(** X13 on a URL without [query] and [match[]]: the raw query is written
    again, the parameters in the order of their names. *)
Lemma RewriteQueryURL_reencodes_witness :
  (queryRules QueryTests.rw = []
   \/ (fst (@ParseQuery UrlRef.codec "start=1&end=2") !! "query" = None
       /\ fst (@ParseQuery UrlRef.codec "start=1&end=2") !! "match[]" = None))
  /\ @RewriteQueryURL UrlRef.codec QueryTests.rw
       (QueryTests.testURL "/api/v1/labels" "start=1&end=2")
     = QueryTests.testURL "/api/v1/labels" "end=2&start=1".
Proof.
  assert (H : queryRules QueryTests.rw = []
              \/ (fst (@ParseQuery UrlRef.codec "start=1&end=2") !! "query" = None
                  /\ fst (@ParseQuery UrlRef.codec "start=1&end=2") !! "match[]" = None))
    by (right; split; vm_compute; reflexivity).
  split; [exact H|].
  rewrite (@RewriteQueryURL_reencodes UrlRef.codec QueryTests.rw
             (QueryTests.testURL "/api/v1/labels" "start=1&end=2") H).
  vm_compute. reflexivity.
Defined.

(** X14 on a form whose second field does not parse: the request leaves
    with an empty body and the content length of the 17 bytes received. *)
Lemma rewriteRequest_form_error_witness :
  Method badForm = "POST"
  /\ HeaderGet (ReqHeader badForm) "Content-Type" = "application/x-www-form-urlencoded"
  /\ hasBody (ReqBody badForm) = true
  /\ ReadAll (ReqBody badForm) = Some "query=up&time=%zz"
  /\ snd (@ParseQuery UrlRef.codec "query=up&time=%zz") = true
  /\ ReqBody (@rewriteRequest UrlRef.codec PipelineTests.proxy badForm) = bodyOf EmptyString
  /\ ReqContentLength (@rewriteRequest UrlRef.codec PipelineTests.proxy badForm) = 17%Z.
Proof.
  assert (H1 : Method badForm = "POST") by reflexivity.
  assert (H2 : HeaderGet (ReqHeader badForm) "Content-Type"
               = "application/x-www-form-urlencoded") by reflexivity.
  assert (H3 : hasBody (ReqBody badForm) = true) by reflexivity.
  assert (H4 : ReadAll (ReqBody badForm) = Some "query=up&time=%zz") by reflexivity.
  assert (H5 : snd (@ParseQuery UrlRef.codec "query=up&time=%zz") = true)
    by (vm_compute; reflexivity).
  repeat (split; [assumption|]).
  destruct (@rewriteRequest_form_error UrlRef.codec PipelineTests.proxy badForm H1 H2 H3
              (or_intror (ex_intro _ _ (conj H4 H5)))) as [E1 E2].
  split; [exact (proj1 (E2 _ H4))|]. rewrite E1. reflexivity.
Defined.

(** X18 on the page of a gateway sent as JSON: it is passed on as it
    is. *)
Lemma rewriteResponse_plain_fail_open_witness :
  isJSON gatewayPage = true /\ isGzip gatewayPage = false
  /\ ReadAll (RespBody gatewayPage) = Some "<html>502 Bad Gateway</html>"
  /\ @Unmarshal JsonRef.codec "<html>502 Bad Gateway</html>" = None
  /\ RespBody (fst (@rewriteResponse JsonRef.codec (PipelineTests.framedGzip false)
                      PipelineTests.proxy gatewayPage))
     = bodyOf "<html>502 Bad Gateway</html>"
  /\ RespContentLength (fst (@rewriteResponse JsonRef.codec (PipelineTests.framedGzip false)
                               PipelineTests.proxy gatewayPage)) = 28%Z.
Proof.
  assert (H1 : isJSON gatewayPage = true) by reflexivity.
  assert (H2 : isGzip gatewayPage = false) by reflexivity.
  assert (H3 : ReadAll (RespBody gatewayPage) = Some "<html>502 Bad Gateway</html>")
    by reflexivity.
  assert (H4 : @Unmarshal JsonRef.codec "<html>502 Bad Gateway</html>" = None)
    by reflexivity.
  repeat (split; [assumption|]).
  rewrite (@rewriteResponse_plain_fail_open JsonRef.codec (PipelineTests.framedGzip false)
             PipelineTests.proxy gatewayPage _ H1 H2 H3 H4).
  split; reflexivity.
Defined.

(** X19 on the label [job] under the one rule from [instance] to
    [host]. *)
Lemma relabel_keeps_other_labels_witness :
  Forall (fun rule => "job" <> SourceLabel rule /\ "job" <> TargetLabel rule) [ruleHost]
  /\ relabel [ruleHost] twoLabels !! "job" = Some (JString "b").
Proof.
  assert (H : Forall (fun rule => "job" <> SourceLabel rule /\ "job" <> TargetLabel rule)
                [ruleHost])
    by (constructor; [split; discriminate | constructor]).
  split; [exact H|].
  rewrite (proj1 (relabel_keeps_other_labels [ruleHost] twoLabels "job") H). reflexivity.
Defined.

(** X20 on the two rules of the example. *)
Lemma relabel_removes_sources_witness :
  In ruleHost [ruleHost; ruleService]
  /\ Forall (fun rule' => TargetLabel rule' <> SourceLabel ruleHost) [ruleHost; ruleService]
  /\ relabel [ruleHost; ruleService] twoLabels !! "instance" = None.
Proof.
  assert (H1 : In ruleHost [ruleHost; ruleService]) by (by left).
  assert (H2 : Forall (fun rule' => TargetLabel rule' <> SourceLabel ruleHost)
                 [ruleHost; ruleService])
    by (repeat (constructor; [discriminate|]); constructor).
  split; [exact H1|]. split; [exact H2|].
  exact (relabel_removes_sources [ruleHost; ruleService] twoLabels ruleHost H1 H2).
Defined.

Lemma testRules_disjoint :
  Forall (fun rule => Forall (fun rule' => TargetLabel rule' <> SourceLabel rule)
                             (resultRules ResultTests.rw)) (resultRules ResultTests.rw).
Proof.
  repeat (constructor; [repeat (constructor; [discriminate|]); constructor|]). constructor.
Defined.

(** X24 on the rewriter and the document of the tests. *)
Lemma processJSONData_idempotent_witness :
  Forall (fun rule => Forall (fun rule' => TargetLabel rule' <> SourceLabel rule)
                             (resultRules ResultTests.rw)) (resultRules ResultTests.rw)
  /\ processJSONData ResultTests.rw
       (processJSONData ResultTests.rw (ResultTests.metricTree "instance" "x"))
     = processJSONData ResultTests.rw (ResultTests.metricTree "instance" "x").
Proof.
  split; [exact testRules_disjoint|].
  exact (proj2 (processJSONData_idempotent ResultTests.rw testRules_disjoint) _).
Defined.

(** X23 on the answer to a request for label names, which has no label
    set. *)
Lemma processJSONData_identity_witness :
  (resultRules ResultTests.rw = [] \/ noMetricObject labelNames = true)
  /\ processJSONData ResultTests.rw labelNames = labelNames.
Proof.
  assert (H : resultRules ResultTests.rw = [] \/ noMetricObject labelNames = true)
    by (right; vm_compute; reflexivity).
  split; [exact H|]. exact (processJSONData_identity ResultTests.rw labelNames H).
Defined.

(** X26 on the proxy whose one mapping has the direction [both]. *)
Lemma both_direction_same_table_witness :
  Forall (fun m => MDirection m = DirectionBoth) (Mappings PipelineTests.bothConfig)
  /\ resultRules (New PipelineTests.bothConfig) = queryRules (New PipelineTests.bothConfig)
  /\ queryRules (New PipelineTests.bothConfig)
     = [ {| SourceLabel := "instance"; TargetLabel := "host" |} ].
Proof.
  assert (H : Forall (fun m => MDirection m = DirectionBoth)
                (Mappings PipelineTests.bothConfig))
    by (constructor; [reflexivity | constructor]).
  split; [exact H|].
  destruct (both_direction_same_table PipelineTests.bothConfig H) as (E1 & E2 & _).
  split; [exact E2 | exact E1].
Defined.

(** X27 on a document with white space and with its fields out of
    order: it comes back compact, the fields in the order of their
    names. *)
Lemma RewriteResultJSON_reserialises_witness :
  resultRules ResultTests.rw <> []
  /\ @Unmarshal JsonRef.codec
       ("{ " +:+ quoted "status" +:+ " : " +:+ quoted "success" +:+ " , "
        +:+ quoted "data" +:+ " : [ ] }")
     = Some (JObject {[ "status" := JString "success"; "data" := JArray [] ]})
  /\ noMetricObject (JObject {[ "status" := JString "success"; "data" := JArray [] ]}) = true
  /\ @RewriteResultJSON JsonRef.codec ResultTests.rw
       ("{ " +:+ quoted "status" +:+ " : " +:+ quoted "success" +:+ " , "
        +:+ quoted "data" +:+ " : [ ] }")
     = "{" +:+ quoted "data" +:+ ":[]," +:+ quoted "status" +:+ ":" +:+ quoted "success" +:+ "}".
Proof.
  assert (H1 : resultRules ResultTests.rw <> []) by discriminate.
  assert (H2 : @Unmarshal JsonRef.codec
                 ("{ " +:+ quoted "status" +:+ " : " +:+ quoted "success" +:+ " , "
                  +:+ quoted "data" +:+ " : [ ] }")
               = Some (JObject {[ "status" := JString "success"; "data" := JArray [] ]}))
    by (vm_compute; reflexivity).
  assert (H3 : noMetricObject (JObject {[ "status" := JString "success";
                                          "data" := JArray [] ]}) = true)
    by (vm_compute; reflexivity).
  assert (H4 : @Marshal JsonRef.codec
                 (JObject {[ "status" := JString "success"; "data" := JArray [] ]})
               = Some ("{" +:+ quoted "data" +:+ ":[]," +:+ quoted "status" +:+ ":"
                       +:+ quoted "success" +:+ "}"))
    by (vm_compute; reflexivity).
  split; [exact H1|]. split; [exact H2|]. split; [exact H3|].
  exact (@RewriteResultJSON_reserialises JsonRef.codec ResultTests.rw _ _ _ H1 H2 H3 H4).
Defined.

Lemma framedGzip_reads_what_it_writes (x c : string) :
  @gzipWrite (PipelineTests.framedGzip false) x = Some c ->
  @gunzip (PipelineTests.framedGzip false) c = Some x.
Proof. intros [= <-]. reflexivity. Defined.

(** X28 on the gzip response of the pipeline samples, with the framing
    stand-in for the compressor. *)
Lemma rewriteResponse_gzip_round_trip_witness :
  isJSON PipelineTests.gzipResponse = true
  /\ isGzip PipelineTests.gzipResponse = true
  /\ @gunzip (PipelineTests.framedGzip false)
       (PipelineTests.gzipMagic +:+ ResultTests.metricDoc "instance" "x")
     = Some (ResultTests.metricDoc "instance" "x")
  /\ exists resp' compressed,
      @rewriteResponse JsonRef.codec (PipelineTests.framedGzip false) PipelineTests.proxy
        PipelineTests.gzipResponse = (resp', false)
      /\ RespBody resp' = bodyOf compressed
      /\ @plainBody (PipelineTests.framedGzip false) resp' compressed
         = Some (ResultTests.metricDoc "host" "x").
Proof.
  assert (H1 : isJSON PipelineTests.gzipResponse = true) by reflexivity.
  assert (H2 : isGzip PipelineTests.gzipResponse = true) by reflexivity.
  assert (H3 : ReadAll (RespBody PipelineTests.gzipResponse)
               = Some (PipelineTests.gzipMagic +:+ ResultTests.metricDoc "instance" "x"))
    by reflexivity.
  assert (H4 : @gunzip (PipelineTests.framedGzip false)
                 (PipelineTests.gzipMagic +:+ ResultTests.metricDoc "instance" "x")
               = Some (ResultTests.metricDoc "instance" "x")) by reflexivity.
  assert (H5 : is_Some (@gzipWrite (PipelineTests.framedGzip false)
                          (@RewriteResultJSON JsonRef.codec (rewriter PipelineTests.proxy)
                             (ResultTests.metricDoc "instance" "x"))))
    by (eexists; reflexivity).
  split; [exact H1|]. split; [exact H2|]. split; [exact H4|].
  destruct (@rewriteResponse_gzip_round_trip JsonRef.codec (PipelineTests.framedGzip false)
              PipelineTests.proxy PipelineTests.gzipResponse _ _
              framedGzip_reads_what_it_writes H1 H2 H3 H4 H5)
    as (resp' & compressed & E1 & E2 & _ & E4 & _).
  exists resp', compressed. split; [exact E1|]. split; [exact E2|].
  rewrite E4. vm_compute. reflexivity.
Defined.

----------

WHAT YOU NEED TO DO:
Copy out each line of the entries above that holds "gzipMagic".

ANSWER FOR THIS EXERCISE:
       (PipelineTests.gzipMagic +:+ ResultTests.metricDoc "instance" "x")
               = Some (PipelineTests.gzipMagic +:+ ResultTests.metricDoc "instance" "x"))
                 (PipelineTests.gzipMagic +:+ ResultTests.metricDoc "instance" "x")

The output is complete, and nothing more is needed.